I watch from the dark, with eyes that are heavied by sleep. I watch as he walks lightly over the stony ground, singing softly; his silvery voice lilting through the heavy air.
I watch as he springs from an oddly shaped rock onto a fallen tree, his movement as fluid as molten gold. Though he wears garments lighter then any of ours he seems little affected by the bitter cold of night. Indeed, one would think from the way he lifts his fair face to the starry night that he feels a gentle breeze, a light caress, rather than the biting, howling wind I know it to be.
I watch him, even as fatigue creeps ever more steadily through me and when my eyes finally close and I can no longer watch, I ponder.
What is it about the Elves? Most men feel uneasy around these beings, most hobbits are in awe, but not us. Instead, my kindred distrust the Elves and bear a bitter hatred for these creatures of lightness and grace.
A bitter hatred that once I shared. A hatred I know no longer. Still I understand the uneasiness of men, perhaps even better then before. Watching the Elf, a notion has arisen within me that the hostility my people have for his is merely a cover for our own uneasiness.

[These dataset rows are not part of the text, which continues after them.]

(* ===== verification/Progress.v ===== *)
(** * Progress reports of an attempt

    [ProgressReporter] of [src/service/poller.rs]: it observes the events of the executor and
    logs the counts when a phase changes, when a bundle fails, when the next five percent are
    done, or after fifteen seconds.  The clock and the counter shared with the filter are read
    at each event. *)

From S2P Require Import Prelude Models AssetInfo.

Local Open Scope string_scope.
Local Open Scope list_scope.
Local Open Scope Z_scope.

(** [{phase:?}]. *)
Definition phase_name (p : JobPhase) : string :=
  match p with
  | Accepted => "Accepted" | Planning => "Planning" | FetchingAssetInfo => "FetchingAssetInfo"
  | PlanningDownloads => "PlanningDownloads" | DownloadingBundles => "DownloadingBundles"
  | PersistingState => "PersistingState" | SyncingChartHashes => "SyncingChartHashes"
  | CancelledPhase => "Cancelled" | CompletedPhase => "Completed" | FailedPhase => "Failed"
  end.

(** The counts a report states. *)
Record Counts : Type := mkCounts {
  planned : Z; started : Z; downloaded : Z; exported : Z; artefacts_ready : Z; completed : Z; failed : Z
}.
Definition no_counts : Counts := mkCounts 0 0 0 0 0 0 0.

(** [struct ProgressReporter]; times in milliseconds. *)
Record ProgressReporter : Type := mkReporter {
  phase : string; counts : Counts; layer1_skipped : Z; last_logged_at : Z; last_logged_percent_bucket : Z
}.
(** The fields of the log line. *)
Record Report : Type := mkReport {
  report_phase : string; report_counts : Counts; percent_x10 : Z; skipped_layer1 : Z; skipped_hip : Z
}.
(** What the reporter reads at an event: the clock, twice, and the shared counter. *)
Record Reading : Type := mkReading { elapsed_at : Z; logged_at : Z; hip_skipped : Z }.

Definition LOG_INTERVAL : Z := 15000.
Definition PERCENT_BUCKET : Z := 5.

(** [ProgressReporter::new]. *)
Definition new_reporter (layer1_skipped now : Z) : ProgressReporter := mkReporter "starting" no_counts layer1_skipped (now - LOG_INTERVAL) 0.

Definition inc (n : Z) : Z := wrapping_add 64 n 1.
Definition processed (c : Counts) : Z := wrapping_add 64 (completed c) (failed c).
Definition is_finished (c : Counts) : bool := (0 <? planned c) && (planned c <=? processed c).
Definition percent_bucket (c : Counts) : Z :=
  if planned c =? 0 then 0 else truncate 64 (processed c * 100) / planned c / PERCENT_BUCKET.

(** [checked_div(..).unwrap_or_default()]. *)
Definition tenths (c : Counts) : Z := if planned c =? 0 then 0 else saturating_mul 64 (processed c) 1000 / planned c.

Definition maybe_log (force : bool) (now : Reading) (r : ProgressReporter) : option Report * ProgressReporter :=
  let bucket := percent_bucket (counts r) in
  let bucket_changed := last_logged_percent_bucket r <? bucket in
  let interval_elapsed := LOG_INTERVAL <=? saturating_sub (elapsed_at now) (last_logged_at r) in
  if negb force && negb bucket_changed && negb interval_elapsed then (None, r)
  else
    (Some (mkReport (phase r) (counts r) (tenths (counts r)) (layer1_skipped r) (hip_skipped now)),
     mkReporter (phase r) (counts r) (layer1_skipped r) (logged_at now) bucket).

Definition count_event (e : ExecutionProgressUpdate) (c : Counts) : Counts :=
  match e with
  | DownloadsPlanned total => mkCounts (Z.of_nat total) (started c) (downloaded c) (exported c) (artefacts_ready c) (completed c) (failed c)
  | BundleStarted _ => mkCounts (planned c) (inc (started c)) (downloaded c) (exported c) (artefacts_ready c) (completed c) (failed c)
  | BundleDownloaded _ _ => mkCounts (planned c) (started c) (inc (downloaded c)) (exported c) (artefacts_ready c) (completed c) (failed c)
  | BundleExported _ => mkCounts (planned c) (started c) (downloaded c) (inc (exported c)) (artefacts_ready c) (completed c) (failed c)
  | BundleArtefactsProduced _ _ _ _ =>
      mkCounts (planned c) (started c) (downloaded c) (exported c) (inc (artefacts_ready c)) (completed c) (failed c)
  | BundleCompleted _ => mkCounts (planned c) (started c) (downloaded c) (exported c) (artefacts_ready c) (inc (completed c)) (failed c)
  | BundleFailed _ _ => mkCounts (planned c) (started c) (downloaded c) (exported c) (artefacts_ready c) (completed c) (inc (failed c))
  | _ => c
  end.

(** The events that are always reported; a completed bundle when it was the last. *)
Definition forces (e : ExecutionProgressUpdate) (c : Counts) : bool :=
  match e with
  | Phase _ _ | DownloadsPlanned _ | BundleFailed _ _ | RecordSaved _ | ChartHashSyncFinished _ => true
  | BundleCompleted _ => is_finished c
  | _ => false
  end.

Definition observe (e : ExecutionProgressUpdate) (now : Reading) (r : ProgressReporter) : option Report * ProgressReporter :=
  let c := count_event e (counts r) in
  let p := match e with Phase p _ => phase_name p | _ => phase r end in
  maybe_log (forces e c) now (mkReporter p c (layer1_skipped r) (last_logged_at r) (last_logged_percent_bucket r)).

Definition finish (now : Reading) (r : ProgressReporter) : option Report * ProgressReporter := maybe_log true now r.

(** The reporter over the events of an execution. *)
Fixpoint observe_all (events : list (ExecutionProgressUpdate * Reading)) (r : ProgressReporter) : list Report * ProgressReporter :=
  match events with
  | [] => ([], r)
  | (e, now) :: events =>
      let '(report, r1) := observe e now r in
      let '(reports, r2) := observe_all events r1 in
      (match report with Some x => [x] | None => [] end ++ reports, r2)
  end.

(** ** What a reader of the log can rely on *)

Definition is_completed (e : ExecutionProgressUpdate) : bool := match e with BundleCompleted _ => true | _ => false end.
Definition is_failed (e : ExecutionProgressUpdate) : bool := match e with BundleFailed _ _ => true | _ => false end.
Definition number (f : ExecutionProgressUpdate -> bool) (events : list (ExecutionProgressUpdate * Reading)) : Z :=
  zlen (List.filter (fun x => f x.1) events).

(** Counts without overflow, of at most [n] events. *)
Definition small (n : Z) (c : Counts) : Prop :=
  0 <= planned c /\ 0 <= completed c /\ 0 <= failed c /\ completed c + failed c <= n.

Lemma wrap_small a b : 0 <= a + b < 2 ^ 64 -> wrapping_add 64 a b = a + b.
Proof. intros. by apply truncate_small. Qed.

Lemma count_event_small n e c :
  small n c -> n + 1 < 2 ^ 64 ->
  small (n + 1) (count_event e c)
  /\ completed (count_event e c) = completed c + (if is_completed e then 1 else 0)
  /\ failed (count_event e c) = failed c + (if is_failed e then 1 else 0).
Proof. unfold small. intros Hs Hn. destruct e; cbn; unfold inc; try (rewrite wrap_small by lia); lia. Qed.

Lemma bucket_small n c :
  small n c -> n * 100 < 2 ^ 64 -> percent_bucket c = if planned c =? 0 then 0 else (completed c + failed c) * 100 / planned c / PERCENT_BUCKET.
Proof.
  intros Hs Hn. unfold small in Hs. unfold percent_bucket, processed. rewrite wrap_small by lia. rewrite truncate_small; [done|]. unfold in_width. lia.
Qed.

(** An event that is not reported whatever happens keeps the plan and lowers nothing. *)
Lemma bucket_grows n e c :
  small n c -> (n + 1) * 100 < 2 ^ 64 -> forces e (count_event e c) = false -> percent_bucket c <= percent_bucket (count_event e c).
Proof.
  intros Hs Hn Hf. destruct (count_event_small n e c Hs ltac:(lia)) as (Hs' & Hc & Hx).
  rewrite (bucket_small n c Hs ltac:(lia)), (bucket_small (n + 1) _ Hs' ltac:(lia)).
  assert (Hp : planned (count_event e c) = planned c) by (destruct e; done). rewrite Hp, Hc, Hx.
  destruct (Z.eqb_spec (planned c) 0) as [|Hnz]; [lia|]. unfold small in Hs. unfold PERCENT_BUCKET.
  apply Z.div_le_mono; [lia|]. apply Z.div_le_mono; [lia|]. destruct (is_completed e), (is_failed e); lia.
Qed.

(** The last report names the current five percent. *)
Definition up_to_date (last : option Report) (r : ProgressReporter) : Prop :=
  last_logged_percent_bucket r = percent_bucket (counts r)
  /\ percent_bucket (match last with Some x => report_counts x | None => no_counts end) = percent_bucket (counts r).

Lemma maybe_log_up_to_date force now r last :
  (force = false -> last_logged_percent_bucket r <= percent_bucket (counts r)) ->
  (force = false -> percent_bucket (match last with Some x => report_counts x | None => no_counts end) = last_logged_percent_bucket r) ->
  let '(report, r') := maybe_log force now r in
  counts r' = counts r /\ up_to_date (match report with Some x => Some x | None => last end) r' /\ (force = true -> is_Some report).
Proof.
  intros Hle Hlast. unfold maybe_log. destruct force; cbn [negb andb]; [done|]. specialize (Hle eq_refl). specialize (Hlast eq_refl).
  destruct (Z.ltb_spec (last_logged_percent_bucket r) (percent_bucket (counts r))); cbn [negb andb]; [done|].
  destruct (LOG_INTERVAL <=? _); cbn [negb]; [done|]. unfold up_to_date. rewrite Hlast. repeat split; auto; lia.
Qed.

Lemma observe_up_to_date n e now r last :
  small n (counts r) -> (n + 1) * 100 < 2 ^ 64 -> up_to_date last r ->
  let '(report, r') := observe e now r in
  counts r' = count_event e (counts r) /\ up_to_date (match report with Some x => Some x | None => last end) r'
  /\ (forces e (counts r') = true -> is_Some report).
Proof.
  intros Hs Hn [Hu1 Hu2]. unfold observe.
  pose proof (maybe_log_up_to_date (forces e (count_event e (counts r))) now
    (mkReporter (match e with Phase p _ => phase_name p | _ => phase r end) (count_event e (counts r)) (layer1_skipped r) (last_logged_at r)
       (last_logged_percent_bucket r)) last) as Hm. cbn [counts last_logged_percent_bucket] in Hm.
  destruct (maybe_log _ _ _) as [report r'].
  destruct Hm as (Hc & Hu & Hf); [|by intros; rewrite Hu1|by rewrite Hc].
  intros Hf. rewrite Hu1. by apply (bucket_grows n).
Qed.

(** The log keeps up with the execution: whatever the clock does, after any events the last
    report is of the same five percent as the true state, and the counts of completed and
    failed bundles are the numbers of those events.  (An execution of fewer than 2^57 events.) *)
Theorem log_keeps_up created layer1 events :
  100 * (zlen events + 1) < 2 ^ 64 ->
  let '(reports, r) := observe_all events (new_reporter layer1 created) in
  percent_bucket (match last reports with Some x => report_counts x | None => no_counts end) = percent_bucket (counts r)
  /\ completed (counts r) = number is_completed events /\ failed (counts r) = number is_failed events.
Proof.
  intros Hn.
  assert (Hgen : forall events r n old, small n (counts r) -> 0 <= n -> 100 * (n + zlen events + 1) < 2 ^ 64 -> up_to_date old r ->
    let '(reports, r') := observe_all events r in
    up_to_date (match last reports with Some x => Some x | None => old end) r'
    /\ completed (counts r') = completed (counts r) + number is_completed events /\ failed (counts r') = failed (counts r) + number is_failed events).
  { clear. induction events as [|[e now] events IH]; intros r n old Hs H0 Hn Hu; cbn [observe_all]; [split; [done|unfold number, zlen; cbn [List.filter length]; lia]|].
    rewrite zlen_cons in Hn. pose proof (zlen_nonneg events) as Hz. pose proof (observe_up_to_date n e now r old Hs ltac:(lia) Hu) as Ho.
    destruct (count_event_small n e (counts r) Hs ltac:(lia)) as (Hs' & Hc & Hf).
    destruct (observe e now r) as [report r1]. destruct Ho as (Hc1 & Hu1 & _). rewrite <- Hc1 in Hs', Hc, Hf.
    specialize (IH r1 (n + 1) _ Hs' ltac:(lia) ltac:(lia) Hu1). destruct (observe_all events r1) as [reports r2].
    destruct IH as (IHu & IHc & IHf). split.
    - destruct report as [x|]; cbn [app]; [|done]. destruct reports as [|y reports]; [done|]. rewrite last_cons_cons. destruct (last (y :: reports)) eqn:E; [done|]. by apply last_None in E.
    - unfold number in *. cbn [List.filter fst]. destruct (is_completed e), (is_failed e); rewrite ?zlen_cons; lia. }
  specialize (Hgen events (new_reporter layer1 created) 0 None ltac:(unfold small; cbn; lia) ltac:(lia) ltac:(lia) ltac:(done)).
  destruct (observe_all events _) as [reports r]. destruct Hgen as ([_ Hu] & Hc & Hf). cbn [counts new_reporter no_counts completed failed] in Hc, Hf.
  split; [|lia]. by destruct (last reports).
Qed.

Module ProgressDemo.
Definition at_ms (t : Z) : Reading := mkReading t t 4.
Definition events : list (ExecutionProgressUpdate * Reading) :=
  [(DownloadsPlanned 40, at_ms 1); (BundleCompleted "a", at_ms 2); (BundleCompleted "b", at_ms 3); (BundleFailed "c" "timeout", at_ms 4);
   (BundleCompleted "d", at_ms 5)].

Lemma log_keeps_up_witness : let '(reports, r) := observe_all events (new_reporter 7 0) in length reports = 4%nat /\ completed (counts r) = 3.
Proof.
  pose proof (log_keeps_up 0 7 events ltac:(vm_compute; reflexivity)) as Hk. destruct (observe_all events (new_reporter 7 0)) as [reports r] eqn:E.
  destruct Hk as (_ & Hc & _). split; [|exact Hc]. vm_compute in E. injection E as <- _. reflexivity.
Defined.
End ProgressDemo.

What is it about the Elves? We attack their merrymaking and singing whilst knowing deep inside that we are too often creatures devoid of joy. We sneer at their fair faces and lithe bodies yet feel more bitterly our own crudely formed features, stout builds and coarse hair. We mock them for being soldiers of the bow and arrow, jeering at them for not fighting in the enemy’s midst, axe to sword and hand to hand. Yet even as we watch their fluid movements, cat-like grace and silent stealth, we realise that in battle we would not be half the proud warrior they are.
I should not like to fight alongside the Elves, I think to myself, for they would make me feel inferior. My face twists into something that is half-smirk and half-grimace as I realise that I have already fought alongside one Elf.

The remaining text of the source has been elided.